**TASK DETAILS:** The lines from the top of the records below through the one containing "database may reject" are to be transcribed exactly, and nothing else is to be added.

[Stored items]
•••

(** * domz: the realtime messaging core and the friendship routes

    A shallow embedding of the Socket.IO connection handler of the server
    entry point (the handlers of [user-connected], [join-chat],
    [send-message], [mark-messages-read], [user-active], [user-inactive],
    [user-disconnected] and [disconnect]), of the Mongoose models
    [models/Friendship.js] and [models/Message.js], and of the friendship
    routes of [routes/friends.js]; further, of the typing indicators, of
    the queries [getFriends], [getPendingRequests] and [getSentRequests],
    of the message routes of [routes/messages.js], of the times shown on
    the dashboard ([routes/basic.js], [models/Post.js]), of the likes of a
    post and of [escapeHtml] of the client script. The friend-request
    notifications, which touch no state, are left out.

    Conventions of the embedding:
    - ids, room names and message contents are strings of code units below
      256, compared code unit by code unit as JavaScript compares UTF-16
      code units; a payload field is [option string], [None] being
      [undefined];
    - a stored id is an ObjectId, written as the 24 lower-case hexadecimal
      digits it prints as; a string that a query or a new document takes
      for an id is cast as Mongoose casts it, and a string that does not
      cast rejects the query ([CastError]) or the save
      ([ValidationError]);
    - the MongoDB collections are explicit state; every call into the
      database may reject (a lost connection), which an oracle of the
      environment decides per call site, so that the [try]/[catch] of
      every handler is exercised;
    - every connection has its own closure variable [currentUser], kept
      per socket id;
    - [new Date()] and [Date.now()] read a clock of the environment, one
      reading per call;
    - what a handler sends is recorded in order, each emission with the
      Socket.IO target it was sent to; [console.log] output is not part of
      the model;
    - a handler or a route runs to completion: the interleaving of
      handlers at their [await]s is not modelled. *)

From stdpp Require Import gmap strings list fin_maps pretty sorting.
From Stdlib Require Import Ascii ZArith Lia.
Lemma turns_loop_nth (msgs : list message) (uis : list nat) (cap_minutes : Z)
    (todo : list nat) :
  forall (idx : nat) (ts : list turn),
    turns_loop msgs uis cap_minutes idx todo = Ok ts ->
    length ts = length todo
    /\ forall (k : nat) (t : turn),
         nth_error ts k = Some t ->
         exists ui, nth_error todo k = Some ui
                    /\ make_turn msgs uis cap_minutes (idx + k) ui = Ok t.
Proof.
  induction todo as [|ui todo IH]; intros idx ts H; simpl in H.
  - injection H as <-. split; [reflexivity|]. intros [|k] t Hk; discriminate.
  - apply bind_ok in H as (t0 & Ht0 & H).
    apply bind_ok in H as (ts0 & Hts0 & H). injection H as <-.
    destruct (IH _ _ Hts0) as (Hlen & Hnth). split; [simpl; lia|].
    intros [|k] t Hk; simpl in Hk.
    + injection Hk as <-. exists ui. rewrite Nat.add_0_r. auto.
    + destruct (Hnth _ _ Hk) as (ui' & Hui & Hm). exists ui'.
      split; [exact Hui|]. now replace (idx + S k)%nat with (S idx + k)%nat by lia.
Qed.

Lemma timedelta_minutes_ok (m d : Z) :
  Dt.timedelta_minutes m = Ok d -> d = m * Dt.US_PER_MINUTE.
Proof.
  unfold Dt.timedelta_minutes.
  destruct (Dt.timedelta_ok _); [|discriminate]. now intros [= <-].
Qed.

Lemma datetime_add_ok (t d r : Z) : Dt.add t d = Ok r -> r = t + d.
Proof.
  unfold Dt.add. destruct (Dt.datetime_ok _); [|discriminate]. now intros [= <-].
Qed.




Lemma make_turn_returns (msgs : list message) (uis : list nat)
    (cap_minutes : Z) (idx ui : nat) :
  Dt.timedelta_ok (cap_minutes * Dt.US_PER_MINUTE) = true ->
  Dt.timedelta_ok ((cap_minutes + 5) * Dt.US_PER_MINUTE) = true ->
  (forall m, In m msgs ->
     Dt.datetime_ok (timestamp m + (cap_minutes + 5) * Dt.US_PER_MINUTE) = true) ->
  (forall uj, In uj uis -> exists m, nth_error msgs uj = Some m) ->
  (exists u, nth_error msgs ui = Some u) ->
  exists t, make_turn msgs uis cap_minutes idx ui = Ok t.
Proof.
  intros Hcap Hcap5 Hrange Huis [u Hu].
  unfold make_turn, item. rewrite Hu. cbn [bind].
  assert (Hn : exists next_u,
             next_user_time msgs uis cap_minutes idx u = Ok next_u).
  { unfold next_user_time.
    destruct (nth_error uis (S idx)) as [uj|] eqn:E.
    - destruct (Huis uj (nth_error_In _ _ E)) as [m Hm].
      unfold item. rewrite Hm. cbn [bind]. eauto.
    - unfold Dt.timedelta_minutes. rewrite Hcap5. cbn [bind].
      unfold Dt.add. rewrite (Hrange u (nth_error_In _ _ Hu)). eauto. }
  destruct Hn as [next_u ->]. cbn [bind].
  unfold credited, Dt.timedelta_minutes. rewrite Hcap. cbn [bind]. eauto.
Qed.

Lemma turns_loop_returns (msgs : list message) (uis : list nat)
    (cap_minutes : Z) (todo : list nat) :
  Dt.timedelta_ok (cap_minutes * Dt.US_PER_MINUTE) = true ->
  Dt.timedelta_ok ((cap_minutes + 5) * Dt.US_PER_MINUTE) = true ->
  (forall m, In m msgs ->
     Dt.datetime_ok (timestamp m + (cap_minutes + 5) * Dt.US_PER_MINUTE) = true) ->
  (forall uj, In uj uis -> exists m, nth_error msgs uj = Some m) ->
  (forall ui, In ui todo -> exists m, nth_error msgs ui = Some m) ->
  forall idx, exists ts, turns_loop msgs uis cap_minutes idx todo = Ok ts.
Proof.
  intros Hcap Hcap5 Hrange Huis.
  induction todo as [|ui todo IH]; intros Htodo idx; simpl; [eauto|].
  destruct (make_turn_returns msgs uis cap_minutes idx ui Hcap Hcap5 Hrange Huis)
    as [t ->]; [apply Htodo; now left|].
  destruct (IH (fun ui' H => Htodo ui' (or_intror H)) (S idx)) as [ts ->].
  cbn [bind]. eauto.
Qed.

(** [group_turns] returns a turn for each initiating message whenever the
    cap is a representable duration and no message lies within
    [cap_minutes + 5] minutes of the last representable instant. *)
Lemma group_turns_returns (msgs : list message) (cap_minutes : Z) :
  Dt.timedelta_ok (cap_minutes * Dt.US_PER_MINUTE) = true ->
  Dt.timedelta_ok ((cap_minutes + 5) * Dt.US_PER_MINUTE) = true ->
  (forall m, In m msgs ->
     Dt.datetime_ok (timestamp m + (cap_minutes + 5) * Dt.US_PER_MINUTE) = true) ->
  exists turns,
    group_turns msgs cap_minutes = Ok turns
    /\ length turns = length (user_indices msgs).
Proof.
  intros Hcap Hcap5 Hrange.
  assert (Hin : forall ui, In ui (user_indices msgs) ->
                exists m, nth_error msgs ui = Some m).
  { intros ui H. apply In_nth_error in H as [k Hk].
    destruct (user_indices_spec _ _ _ Hk) as (m & Hm & _). eauto. }
  destruct (turns_loop_returns msgs (user_indices msgs) cap_minutes
              (user_indices msgs) Hcap Hcap5 Hrange Hin Hin O) as [ts Hts].
  exists ts. split; [exact Hts|].
  now destruct (turns_loop_nth _ _ _ _ _ _ Hts).
Qed.


(** ** Token estimates *)

Lemma ceil4_div (n : Z) : ceil4 n = (n + 3) / 4.
Proof.
  unfold ceil4, Qceiling, Qfloor, Qdiv, Qmult, Qinv, Qopp, inject_Z.
  cbn [Qnum Qden]. rewrite Z.mul_1_r. change (Z.pos (1 * 4)) with 4.
  Z.div_mod_to_equations. lia.
Qed.

Lemma token_estimate_ceil4 (text : string) :
  token_estimate text = ceil4 (Py.len text).
Proof. destruct text; reflexivity. Qed.

(** C3 (amended).  The token estimate a turn records is the sum of the two
    sides' own estimates, each the ceiling of a quarter of its character
    count (0 for an empty text); it is at least the ceiling of a quarter of
    the total character count and at most one more. *)
Theorem group_turns_tokens (msgs : list message) (cap_minutes : Z)
    (turns : list turn) (idx : nat) (t : turn) :
  group_turns msgs cap_minutes = Ok turns ->
  nth_error turns idx = Some t ->
  (exists ui u,
     nth_error (user_indices msgs) idx = Some ui
     /\ nth_error msgs ui = Some u
     /\ user_chars t = Py.len (content u)
     /\ assistant_chars t = Py.len (reply_text msgs ui))
  /\ tokens_est t = ceil4 (user_chars t) + ceil4 (assistant_chars t)
  /\ ceil4 0 = 0
  /\ ceil4 (user_chars t + assistant_chars t) <= tokens_est t
  /\ tokens_est t <= ceil4 (user_chars t + assistant_chars t) + 1.
Proof.
  unfold group_turns. intros H Ht.
  destruct (turns_loop_nth _ _ _ _ _ _ H) as (_ & Hnth).
  destruct (Hnth _ _ Ht) as (ui & Hui & Hm). simpl in Hm.
  apply make_turn_ok in Hm as (u & next_u & dur & Hu & _ & _ & ->).
  split; [exists ui, u; auto|].
  cbn [tokens_est user_chars assistant_chars turn_record].
  rewrite !token_estimate_ceil4, !ceil4_div.
  split; [reflexivity|]. split; [reflexivity|].
  split; Z.div_mod_to_equations; lia.
Qed.

Lemma group_turns_tokens_witness :
  exists turns t,
    group_turns one_char_each 20 = Ok turns
    /\ nth_error turns 0 = Some t
    /\ tokens_est t = ceil4 (user_chars t) + ceil4 (assistant_chars t)
    /\ tokens_est t = 2.
Proof.
  assert (E : exists turns t,
             group_turns one_char_each 20 = Ok turns
             /\ nth_error turns 0 = Some t /\ tokens_est t = 2).
  { vm_compute. do 2 eexists. repeat split; reflexivity. }
  destruct E as (turns & t & E & Et & E2).
  exists turns, t. split; [exact E|]. split; [exact Et|].
  split; [|exact E2].
  apply (group_turns_tokens _ _ _ _ _ E Et).
Defined.

(** C3 as stated fails: one character on each side is estimated at two
    tokens, while a quarter of the two characters together rounds up to
    one. *)
Lemma group_turns_tokens_counterexample :
  exists t,
    group_turns one_char_each 20 = Ok [t]
    /\ user_chars t = 1 /\ assistant_chars t = 1
    /\ tokens_est t = 2
    /\ ceil4 (user_chars t + assistant_chars t) = 1.
Proof. vm_compute. eexists. repeat split; reflexivity. Qed.

(** ** The complaint converter *)

Lemma convert_loop_reads (limit : Z) (rows : list row) :
  forall (i : Z) (facts : list fact),
    convert_loop limit i rows None facts
    = Ok (facts ++ kept (firstn (Z.to_nat (limit - i)) rows)).
Proof.
  induction rows as [|r rows IH]; intros i facts; simpl.
  - rewrite firstn_nil. unfold kept. simpl. now rewrite app_nil_r.
  - destruct (Z.leb_spec limit i) as [Hle|Hlt].
    + replace (Z.to_nat (limit - i)) with O by lia.
      unfold kept. simpl. now rewrite app_nil_r.
    + replace (Z.to_nat (limit - i)) with (S (Z.to_nat (limit - (i + 1))))
        by lia.
      rewrite firstn_cons. unfold kept. cbn [List.filter]. unfold qualifies at 1.
      destruct (skipped (narrative_of r)); cbn [negb map]; rewrite IH.
      * reflexivity.
      * unfold kept. now rewrite <- app_assoc.
Qed.

Lemma convert_loop_fails (limit : Z) (e : exn) (rows : list row) :
  forall (i : Z) (facts : list fact),
    Z.of_nat (length rows) <= Z.max 0 (limit - i) ->
    convert_loop limit i rows (Some e) facts = Raise e.
Proof.
  induction rows as [|r rows IH]; intros i facts H; simpl; [reflexivity|].
  simpl length in H.
  destruct (Z.leb_spec limit i) as [Hle|Hlt]; [lia|].
  destruct (skipped (narrative_of r)); apply IH; lia.
Qed.

Lemma facts_of_reads (csv_path : string) (rows : list row) (limit : Z) :
  facts_of csv_path (Reader rows None) limit
  = kept (firstn (Z.to_nat limit) rows).
Proof.
  unfold facts_of, convert_complaints_to_facts, convert_body.
  rewrite convert_loop_reads, Z.sub_0_r. reflexivity.
Qed.

Lemma kept_length (rows : list row) : (length (kept rows) <= length rows)%nat.
Proof. unfold kept. rewrite length_map. apply List.filter_length_le. Qed.

Lemma kept_all (rows : list row) :
  Forall (fun r => qualifies r = true) rows -> kept rows = map fact_of rows.
Proof.
  unfold kept. induction 1 as [|r rows Hr _ IH]; [reflexivity|].
  cbn [List.filter]. rewrite Hr. cbn [map]. now rewrite IH.
Qed.

Lemma firstn_In_inv {A} (x : A) (n : nat) (l : list A) :
  In x (firstn n l) -> In x l.
Proof.
  revert l. induction n as [|n IH]; intros [|y l] H; simpl in *; try easy.
  destruct H as [H|H]; [now left|right; now apply IH].
Qed.

(** C4 (amended).  The limit bounds the rows the converter examines, not the
    records it emits: the facts returned are those of the qualifying rows
    among the first [limit] rows, in input order.  So at most [limit]
    records are emitted, and exactly [limit] when the first [limit] rows
    all qualify. *)
Theorem convert_examines_first_rows (csv_path : string) (rows : list row)
    (limit : Z) :
  let facts := facts_of csv_path (Reader rows None) limit in
  facts = kept (firstn (Z.to_nat limit) rows)
  /\ Z.of_nat (length facts) <= Z.max 0 limit
  /\ (0 <= limit <= Z.of_nat (length rows) ->
      Forall (fun r => qualifies r = true) (firstn (Z.to_nat limit) rows) ->
      Z.of_nat (length facts) = limit
      /\ facts = map fact_of (firstn (Z.to_nat limit) rows)).
Proof.
  cbn zeta. rewrite facts_of_reads. split; [reflexivity|]. split.
  - pose proof (kept_length (firstn (Z.to_nat limit) rows)) as H.
    pose proof (firstn_le_length (Z.to_nat limit) rows) as H'.
    rewrite length_firstn in H. lia.
  - intros Hl Hq. rewrite (kept_all _ Hq), length_map, length_firstn.
    split; [lia|reflexivity].
Qed.

Lemma convert_examines_first_rows_witness :
  Z.of_nat (length (facts_of "data/complaints.csv"
                      (Reader (repeat good_row 1500) None) 1000)) = 1000
  /\ facts_of "data/complaints.csv" (Reader (repeat good_row 1500) None) 1000
     = map fact_of (firstn 1000 (repeat good_row 1500)).
Proof.
  destruct (convert_examines_first_rows "data/complaints.csv"
              (repeat good_row 1500) 1000) as (_ & _ & H).
  apply H.
  - rewrite repeat_length. lia.
  - apply List.Forall_forall. intros r Hr. apply firstn_In_inv in Hr.
    apply repeat_spec in Hr. subst r. vm_compute. reflexivity.
Defined.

•••

**WRITTEN REPLY:**
(** * domz: the realtime messaging core and the friendship routes

    A shallow embedding of the Socket.IO connection handler of the server
    entry point (the handlers of [user-connected], [join-chat],
    [send-message], [mark-messages-read], [user-active], [user-inactive],
    [user-disconnected] and [disconnect]), of the Mongoose models
    [models/Friendship.js] and [models/Message.js], and of the friendship
    routes of [routes/friends.js]; further, of the typing indicators, of
    the queries [getFriends], [getPendingRequests] and [getSentRequests],
    of the message routes of [routes/messages.js], of the times shown on
    the dashboard ([routes/basic.js], [models/Post.js]), of the likes of a
    post and of [escapeHtml] of the client script. The friend-request
    notifications, which touch no state, are left out.

    Conventions of the embedding:
    - ids, room names and message contents are strings of code units below
      256, compared code unit by code unit as JavaScript compares UTF-16
      code units; a payload field is [option string], [None] being
      [undefined];
    - a stored id is an ObjectId, written as the 24 lower-case hexadecimal
      digits it prints as; a string that a query or a new document takes
      for an id is cast as Mongoose casts it, and a string that does not
      cast rejects the query ([CastError]) or the save
      ([ValidationError]);
    - the MongoDB collections are explicit state; every call into the
      database may reject (a lost connection), which an oracle of the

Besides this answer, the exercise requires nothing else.